Il est huit heures en ce matin lugubre de tempête. Il fait encore nuit et le vent souffle sur le parking. La roulotte est garée... Ils ont enfilé les costumes et ils ont traversé les couloirs de l’établissement « presque incognito ». Quelques rares « passants » effarés rôdent déjà devant les salles de cours... Dans un lycée, les coulisses sont étendues et ouvertes au grand public, curieux du spectacle hallucinant et gratuit.

Lui, Dominique Bernard, très délicat sur ses chaussures plates, tricotant des jambes pour accentuer la féminité, collants couleur chair montant sur des cuisses non rasées, petit turban rouge dans les cheveux, rouge à lèvres saignant, vernis aux ongles, lourd collier de rubis, boucles d’oreilles et pudique veste trois quart. Elle, Claude Jean, très académique derrière ses lunettes rondes, les cheveux blonds, presque blancs, bien plaqués, le costume serré, les chaussures plates et bien cirées, le visage de marbre qui ne sourit jamais (ne rien montrer de la féminité enfouie...) Derrière l’allure universitaire et la paire de bésicles du conférencier besogneux, on note le regard farouche, décidément pas franc, d’un petit Panurge occupé à semer le trouble dans les jardins de la Sorbonne.

Trois tortues trottaient sur trois toits étroits... Un chasseur sachant chasser doit savoir chasser sans son chien... Le ton est donné. Ces deux motifs sonores vont scander chacun des chapitres qu’ont décidé de parcourir les deux « émules du CNRCA » dont le sexe, comme les intentions, reste à déterminer. Ils avancent dans leur carré de jeu avec la précision de métronomes. Ils ont fait de la place dans la salle de classe, poussé les tables et poussé les bureaux. Ils sont assis sagement, jambes croisées pour la dame, négligemment écartés pour Panurge. Imperturbables, remontés comme des pendules, ils plongent le regard dans les regards inquiets ou amusés de spectateurs qu’ils mijotent de défriser. Plus on est de complices et plus on rit.
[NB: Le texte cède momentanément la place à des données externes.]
(* ===== verification/Roundtrip.v ===== *)
(** * Roundtrip: a menu toggled twice, and the well-formed forests

    A well-formed forest ([wf_forest]) has known tags only and unique ids.
    The click / re-render loop keeps it well-formed.  On such a forest a
    menu's toggle survives its own click: the re-render shows the same
    toggle again, and clicking it restores the flag.  The flag returns to
    its value when it was set; an [undefined] flag comes back as [false]. *)

From stdpp Require Import gmap.
From S2P Require Import Prelude Items Styles Render Visible Interaction Liveness.

(** Known tags and unique ids, as a boolean. *)
Definition wf_forest (l : list Item) : bool :=
  forallb known (flat_map all_nodes l) && bool_decide (NoDup (tree_ids l)).

(** The ids the toggles of a render request, in document order. *)
Definition requested_ids {F} (es : list (Entry (F := F))) : list string :=
  flat_map (fun e => match e with EToggle _ _ h => [targ_id (h_args h)] | _ => [] end) es.

(** ** The update keeps ids, and what it does to one node *)

Lemma tree_ids_set_open_by_id i b (l : list Item) :
  tree_ids (map (set_open_by_id i b) l) = tree_ids l.
Proof.
  unfold tree_ids. rewrite !flat_map_concat_map, !map_map, !concat_map, !map_map. f_equal.
  apply map_ext. intros x. rewrite all_nodes_set_open_by_id, map_map.
  apply map_ext. intros y. apply set_open_by_id_fields.
Qed.

Lemma isOpen_set_open_by_id i b (x : Item) :
  isOpen (set_open_by_id i b x) = if String.eqb (id x) i then Some b else isOpen x.
Proof. by destruct x. Qed.

(** Setting twice is setting with the second value. *)
Lemma set_open_by_id_twice i b1 b2 (x : Item) :
  set_open_by_id i b2 (set_open_by_id i b1 x) = set_open_by_id i b2 x.
Proof.
  induction x as [t ty p cs j o IH] using Item_ind. simpl.
  destruct (String.eqb j i); destruct cs as [cs|]; simpl in *; try done;
    rewrite map_map; by rewrite (map_ext_Forall _ _ _ IH).
Qed.

(** Setting a flag every node with that id already has changes nothing. *)
Lemma set_open_by_id_fixed i b (x : Item) :
  (forall z, In z (all_nodes x) -> id z = i -> isOpen z = Some b) -> set_open_by_id i b x = x.
Proof.
  induction x as [t ty p cs j o IH] using Item_ind. intros H. simpl.
  assert (Ho : (if String.eqb j i then Some b else o) = o).
  { destruct (String.eqb_spec j i) as [<- | _]; [| done]. symmetry. by apply (H _ (or_introl eq_refl)). }
  rewrite Ho. destruct cs as [cs|]; [| done]. simpl in *. do 2 f_equal.
  rewrite <- (map_id cs) at 2. apply map_ext_in. intros c Hc. rewrite Forall_forall in IH.
  apply IH; [done |]. intros z Hz. apply H. right. apply in_flat_map. by exists c.
Qed.

Lemma shows_set_open_by_id i b (x : Item) : shows (set_open_by_id i b x) = shows x.
Proof.
  unfold shows. destruct (set_open_by_id_fields i b x) as (_ & -> & _ & ->).
  by destruct (children x).
Qed.

Lemma opened_set_open_by_id i b (x : Item) :
  id x <> i -> opened (set_open_by_id i b x) = map (set_open_by_id i b) (opened x).
Proof.
  intros Hne. unfold opened. rewrite isOpen_set_open_by_id.
  destruct (String.eqb_spec (id x) i) as [? | _]; [done |].
  destruct (set_open_by_id_fields i b x) as (_ & -> & _ & ->).
  destruct_tag x; destruct (children x); simpl; try done. by destruct (truthy (isOpen x)).
Qed.

Lemma reach_all_nodes (y x : Item) : In x (reach y) -> In x (all_nodes y).
Proof.
  revert x. induction y as [y IH] using opened_ind. intros x.
  rewrite reach_unfold, all_nodes_unfold. intros [<- | (c & Hc & Hx)%in_flat_map]; [by left |].
  right. destruct (opened_children _ _ Hc) as (cs & -> & Hcs). simpl.
  apply in_flat_map. exists c. split; [done |]. by apply IH.
Qed.

(** Unique ids: a child's subtree has unique ids, none of them its parent's. *)
Lemma nodup_opened (y c : Item) :
  NoDup (map id (all_nodes y)) -> In c (opened y) ->
  NoDup (map id (all_nodes c)) /\ ~ In (id y) (map id (all_nodes c)).
Proof.
  intros Hnd Hc. destruct (opened_children _ _ Hc) as (cs & Hcs & Hin).
  rewrite all_nodes_unfold, Hcs in Hnd. simpl in Hnd.
  apply list.NoDup_cons in Hnd as [Hy Hnd]. rewrite list_elem_of_In in Hy.
  rewrite map_flat_map in Hnd. split; [exact (NoDup_flat_map_In (fun x => map id (all_nodes x)) cs c Hnd Hin) |].
  intros Hi. apply Hy. rewrite map_flat_map. apply in_flat_map. by exists c.
Qed.

(** With unique ids, setting a shown node's flag keeps it shown at the
    same level: none of its ancestors carries its id. *)
Lemma shown_set_open_by_id b (y x : Item) : forall top t,
  NoDup (map id (all_nodes y)) -> In (x, t) (shown top y) ->
  In (set_open_by_id (id x) b x, t) (shown top (set_open_by_id (id x) b y)).
Proof.
  induction y as [y IH] using opened_ind. intros top t Hnd Hx.
  rewrite shown_unfold in Hx |- *. rewrite shows_set_open_by_id.
  destruct (shows y); [| contradiction].
  destruct Hx as [[= -> ->] | (c & Hc & Hx)%in_flat_map]; [by left |].
  destruct (nodup_opened y c Hnd Hc) as [Hndc Hy].
  assert (Hne : id y <> id x).
  { intros E. apply Hy. rewrite E. apply in_map, reach_all_nodes, (shown_reach false).
    apply in_map_iff. by exists (x, t). }
  right. rewrite opened_set_open_by_id by done. apply in_flat_map.
  exists (set_open_by_id (id x) b c). split; [by apply in_map | by apply IH].
Qed.

Lemma shown_forest_set_open_by_id b top (l : list Item) (x : Item) t :
  NoDup (tree_ids l) -> In (x, t) (flat_map (shown top) l) ->
  In (set_open_by_id (id x) b x, t) (flat_map (shown top) (map (set_open_by_id (id x) b) l)).
Proof.
  intros Hnd (r & Hr & Hx)%in_flat_map. apply in_flat_map.
  exists (set_open_by_id (id x) b r). split; [by apply in_map |].
  apply shown_set_open_by_id; [| done].
  unfold tree_ids in Hnd. rewrite map_flat_map in Hnd.
  exact (NoDup_flat_map_In (fun x => map id (all_nodes x)) l r Hnd Hr).
Qed.

(** A forest whose tags are all known renders, whatever the callback. *)
Lemma render_known {F} cp top (l : list Item) (cb : option F) :
  forallb known (flat_map all_nodes l) = true -> exists v, TableOfContentsItems (mkProps None cp top l cb) = Ok v.
Proof.
  intros Hwf. destruct (render_wf cp top l Hwf) as [v Hv].
  exact (render_ok_transfer _ _ _ _ cb _ Hv).
Qed.

(** The click on a rendered toggle, in terms of the shown node it belongs to. *)
Lemma click_shown {S} `{MenuStateOwnerLaws S} cp top (s : S) v t l h s1 :
  render_state cp top s = Ok v -> In (EToggle t l h) (entries v) -> click h s = Ok s1 ->
  exists x, In (x, t) (flat_map (shown (default false top)) (owner_items s)) /\
    getItemComponent (type x) = Some CMenu /\ l = title x /\ h_args h = mkToggleArgs (id x) (negb (truthy (isOpen x))) /\
    owner_items s1 = map (set_open_by_id (id x) (negb (truthy (isOpen x)))) (owner_items s).
Proof.
  intros Hv Hin Hc. destruct (toggle_entry_shown _ v t l h Hv Hin) as (x & Hx & Hm & -> & ->).
  exists x. do 3 (split; [done |]). split; [done |].
  injection Hc as <-. by rewrite owner_set_spec.
Qed.

(** The shown items of a tree are some of its nodes, in order. *)
Lemma shown_sublist (top : bool) (x : Item) : sublist (map fst (shown top x)) (all_nodes x).
Proof.
  revert top. induction x as [x IH] using opened_ind. intros top.
  rewrite shown_unfold, all_nodes_unfold. destruct (shows x); [| apply sublist_nil_l].
  simpl. apply sublist_skip. rewrite map_flat_map_fst.
  destruct (opened_cases x) as [-> | (cs & -> & Eo)]; [apply sublist_nil_l |].
  simpl. rewrite Eo in IH |- *. apply sublist_flat_map. intros c Hc. by apply IH.
Qed.

(** Equal entries belong to items with equal ids. *)
Lemma entry_of_id {F} (cb : option F) cp (xt yt : Item * bool) :
  entry_of cb cp xt = entry_of cb cp yt -> id xt.1 = id yt.1.
Proof.
  destruct xt as [x t], yt as [y u]. unfold entry_of, toggleOpenState. simpl.
  destruct_tag x; destruct_tag y; intros H; simplify_eq; done.
Qed.

(** A toggle requests the id of its item; links request nothing. *)
Lemma requested_ids_sublist {F} (cb : option F) cp (L : list (Item * bool)) :
  sublist (requested_ids (map (entry_of cb cp) L)) (map (fun xt => id xt.1) L).
Proof.
  induction L as [|[x t] L IH]; simpl; [constructor |].
  unfold entry_of. destruct_tag x; simpl; by constructor.
Qed.

(** ** Theorems *)

(** C9: Roundtrip.  On a well-formed forest, a click on a menu's toggle
    sets the flags of that menu's id to the negation of its truthiness;
    after the re-render the same toggle (same level, same label) is
    rendered again, and clicking it sets the flag back to its truthiness
    before the first click.  So a defined flag, and the whole forest, come
    back to what they were; an [undefined] flag comes back as [false]. *)
Theorem toggle_twice {S} `{MenuStateOwnerLaws S} cp top (s : S) v t l h s1 :
  wf_forest (owner_items s) = true ->
  render_state cp top s = Ok v -> In (EToggle t l h) (entries v) -> click h s = Ok s1 ->
  exists x v1 h1 s2, visible (owner_items s) x /\ targ_id (h_args h) = id x /\
    owner_items s1 = map (set_open_by_id (id x) (negb (truthy (isOpen x)))) (owner_items s) /\
    render_state cp top s1 = Ok v1 /\ In (EToggle t l h1) (entries v1) /\ click h1 s1 = Ok s2 /\
    owner_items s2 = map (set_open_by_id (id x) (truthy (isOpen x))) (owner_items s) /\
    (isOpen x <> None -> owner_items s2 = owner_items s).
Proof.
  intros Hwf Hv Hin Hc. apply andb_prop in Hwf as [Hkn Hnd%bool_decide_eq_true].
  destruct (click_shown _ _ _ _ _ _ _ _ Hv Hin Hc) as (x & Hx & Hm & -> & Ha & Hs1).
  set (b := negb (truthy (isOpen x))) in *. set (x1 := set_open_by_id (id x) b x).
  assert (Hx1 : In (x1, t) (flat_map (shown (default false top)) (owner_items s1))).
  { rewrite Hs1. by apply shown_forest_set_open_by_id. }
  destruct (set_open_by_id_fields (id x) b x) as (Ht & Hty & Hid & _). fold x1 in Ht, Hty, Hid.
  destruct (render_known cp top (owner_items s1) (Some owner_set)) as [v1 Hv1].
  { rewrite Hs1, wf_set_open_by_id. exact Hkn. }
  assert (Hvis : visible (owner_items s) x).
  { apply (shown_visible_iff (default false top)), in_map_iff. by exists (x, t). }
  exists x, v1, (toggleOpenState (Some owner_set) x1), (owner_set (mkToggleArgs (id x) (truthy (isOpen x))) s1).
  split; [done |]. split; [by rewrite Ha |]. split; [exact Hs1 |]. split; [exact Hv1 |]. split.
  { rewrite <- Ht. apply (shown_toggle_entry (mkProps None cp top (owner_items s1) (Some owner_set))); [done | done |].
    by rewrite Hty. }
  split.
  { unfold click, toggleOpenState. simpl. rewrite Hid. unfold x1. rewrite isOpen_set_open_by_id, String.eqb_refl.
    unfold b. by destruct (truthy (isOpen x)). }
  assert (Hs2 : owner_items (owner_set (mkToggleArgs (id x) (truthy (isOpen x))) s1) =
                map (set_open_by_id (id x) (truthy (isOpen x))) (owner_items s)).
  { rewrite owner_set_spec, Hs1, map_map. simpl. apply map_ext. intros y. apply set_open_by_id_twice. }
  split; [exact Hs2 |]. intros Ho. rewrite Hs2. rewrite <- (map_id (owner_items s)) at 2.
  apply map_ext_in. intros r Hr. apply set_open_by_id_fixed. intros z Hz Hid'.
  assert (z = x) as ->.
  { apply (NoDup_map_In_inj id (flat_map all_nodes (owner_items s))); [exact Hnd | | by apply visible_node | done].
    apply in_flat_map. by exists r. }
  destruct (isOpen x) as [[]|]; [done | done | contradiction].
Qed.

(** C14: Safety.  With unique ids, the entries of a render are pairwise
    distinct (every shown item yields its own entry) and the ids the
    toggles of the render request are pairwise distinct: no two toggles
    request the same id, so each click changes one menu. *)
Theorem entries_distinct {F} (p : TableOfContentsItemsProps F) v :
  NoDup (tree_ids (items p)) -> TableOfContentsItems p = Ok v ->
  NoDup (entries v) /\ NoDup (requested_ids (entries v)).
Proof.
  intros Hnd Hv. rewrite (TableOfContentsItems_entries p v Hv).
  assert (Hs : NoDup (map (fun xt => id xt.1) (flat_map (shown (default false (isTopLevel p))) (items p)))).
  { rewrite <- map_map. apply (sublist_NoDup _ _ Hnd). unfold tree_ids. apply sublist_map.
    rewrite map_flat_map_fst. apply sublist_flat_map. intros r _. apply shown_sublist. }
  split.
  - apply (NoDup_map_weaken _ (fun xt => id xt.1)); [intros a b _ _; apply entry_of_id | exact Hs].
  - exact (sublist_NoDup _ _ Hs (requested_ids_sublist _ _ _)).
Qed.

(** The boundary: menu B starts with an [undefined] flag. *)
Module RoundtripExample.
Definition s0 : list Item := [Scenario.itemA; Scenario.itemB None].
Definition h0 : Handler (ToggleArgs -> list Item -> list Item) :=
  mkHandler (Some (@owner_set _ TreeOwner)) (mkToggleArgs "b" true).
Definition s1 : list Item := map (set_open_by_id "b" true) s0.
End RoundtripExample.

Lemma toggle_twice_witness :
  exists v, wf_forest (owner_items RoundtripExample.s0) = true /\
  render_state "/a" (Some true) RoundtripExample.s0 = Ok v /\
  In (EToggle true "B" RoundtripExample.h0) (entries v) /\
  click RoundtripExample.h0 RoundtripExample.s0 = Ok RoundtripExample.s1 /\
  exists x v1 h1 s2, visible (owner_items RoundtripExample.s0) x /\
    targ_id (h_args RoundtripExample.h0) = id x /\
    owner_items RoundtripExample.s1 =
      map (set_open_by_id (id x) (negb (truthy (isOpen x)))) (owner_items RoundtripExample.s0) /\
    render_state "/a" (Some true) RoundtripExample.s1 = Ok v1 /\ In (EToggle true "B" h1) (entries v1) /\
    click h1 RoundtripExample.s1 = Ok s2 /\
    owner_items s2 = map (set_open_by_id (id x) (truthy (isOpen x))) (owner_items RoundtripExample.s0) /\
    (isOpen x <> None -> owner_items s2 = owner_items RoundtripExample.s0).
Proof.
  assert (Hwf : wf_forest (owner_items RoundtripExample.s0) = true) by (vm_compute; reflexivity).
  eexists. split; [exact Hwf |]. split; [reflexivity |].
  assert (Hin : In (EToggle true "B" RoundtripExample.h0)
                  (entries (F := ToggleArgs -> list Item -> list Item)
                     (VList "" true ul [("A", VItemLink (mkLinkProps "/a" Scenario.itemA true (Some owner_set)));
                                       ("B", VLi (menuToggle true (Some owner_set) (Scenario.itemB None)) None)]))).
  { simpl. right. left. reflexivity. }
  split; [exact Hin |]. split; [reflexivity |].
  exact (toggle_twice "/a" (Some true) RoundtripExample.s0 _ true "B" RoundtripExample.h0 RoundtripExample.s1
           Hwf eq_refl Hin eq_refl).
Defined.

Lemma entries_distinct_witness :
  exists v, NoDup (tree_ids (items (Scenario.props (Some true)))) /\
    TableOfContentsItems (Scenario.props (Some true)) = Ok v /\
    NoDup (entries v) /\ NoDup (requested_ids (entries v)).
Proof.
  assert (Hnd : NoDup (tree_ids (items (Scenario.props (Some true))))).
  { apply (bool_decide_eq_true_1 _). vm_compute. reflexivity. }
  eexists. split; [exact Hnd |]. split; [reflexivity |].
  apply (entries_distinct (Scenario.props (Some true))); [exact Hnd | reflexivity].
Defined.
L’explication peut commencer. D’abord, le salut. Le moment crucial du salut. Prétexte à pantomime qui offre au comédien un bref moment d’abandon total que le conférencier nomme « brisé fondu ». « Courbure du dos », « nuque à 37° ». La silhouette est voutée, fondue, le regard se coule sur les chaussures qu’il faut, précisent-ils, bien cirer, pour garder l’air satisfait. Aérodynamique, comme un plongeur avant le saut de l’ange, Dominique redresse les fesses, tend l’équerre de son visage, les boucles en formation, s’abandonne enfin au potentiel tonnerre d’applaudissements, là-bas, sur l’autre rive.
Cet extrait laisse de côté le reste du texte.